A pilot, single-centre, randomised control trial to determine if intensive phase antibiotics alone (intravenous antibiotics for 14 to 42 days) will result in the same clinical outcomes as standard antibiotics (intensive phase antibiotics plus eradication phase antibiotics (90 days of oral antibiotics)) in adults with melioidosis.

All treatment will occur at Cairns Hospital (either within the hospital or through the hospital in the home service) or at a regional hospital in Far North Queensland if a person requires on going non-tertiary level hospital care. Short course therapy: Intravenous meropenem or ceftazidime, chosen at the discretion of the treating clinician, adjusted for renal function and dosed in accordance with the Australian Therapeutic Guidelines for 14 to 42 days as determined by the treating infectious diseases clinician. The duration of intravenous phase will be determined by the antibiotic duration determining focus and the treating clinician will be encouraged to follow the 2020 Revised Darwin melioidosis guideline.

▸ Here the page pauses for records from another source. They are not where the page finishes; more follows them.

(** A search that has returned leaves its result in the cache, in an entry
    that is still live: the one it found, or one it wrote, which expires
    300 units later. *)
Lemma completes_leaves_entry (env : Api.SearchEnv) (q : string) (w : World)
    (r : SearchResult) (w1 : World) :
  completes env q w r w1 ->
  exists expiry,
    cache w1 !! Api.cache_key q = Some (r, expiry)
    /\ Api.se_now env < expiry
    /\ (expiry = Api.se_now env + 300
        \/ live (Api.se_now env) (cache w !! Api.cache_key q) = Some r).
Proof.
  intros [Hrun|Hrun].
  - assert (Hok : fst (Api.search env q w) = Ok r) by (rewrite Hrun; reflexivity).
    destruct (search_leaves_entry env q w r Hok) as (expiry & Hentry & Hnow & Hmiss).
    rewrite Hrun in Hentry. exists expiry. split_and!; [exact Hentry | exact Hnow |].
    destruct (live (Api.se_now env) (cache w !! Api.cache_key q)) as [hit|] eqn:Hlive.
    + right. destruct (Api.se_get env) as [e|] eqn:Hget.
      * exfalso. revert Hok. unfold Api.search. autounfold with req_ops. simp.
        rewrite Hget. simp. discriminate.
      * rewrite (search_hit env q w hit Hget Hlive) in Hok. injection Hok as <-. reflexivity.
    + left. apply Hmiss. reflexivity.
  - assert (Hok : fst (Api.search_after_await env q w) = Ok r) by (rewrite Hrun; reflexivity).
    pose proof (resume_leaves_entry env q w r Hok) as Hentry. rewrite Hrun in Hentry.
    exists (Api.se_now env + 300). split_and!; [exact Hentry | lia | left; reflexivity].
Qed.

Intravenous meropenem will be dosed at 1-2g three times per day, adjusted for renal function as determined by the treating clinician. Intravenous ceftazidime will be dosed at 2g four times a day, adjusted for renal function as determined by the treating clinician. For the purposes of outpatient parenteral antibiotic therapy, ceftazidime at a dose of 8g daily, adjusted for renal function as determined by the treating clinician, will be administered as a 24-hour intravenous infusion using an elastometric infusion device. To help ensure adherence, the elastometric infusion device will be administered and removed daily by a nurse trained in the use of elastometric devices. No eradication phase therapy will be given.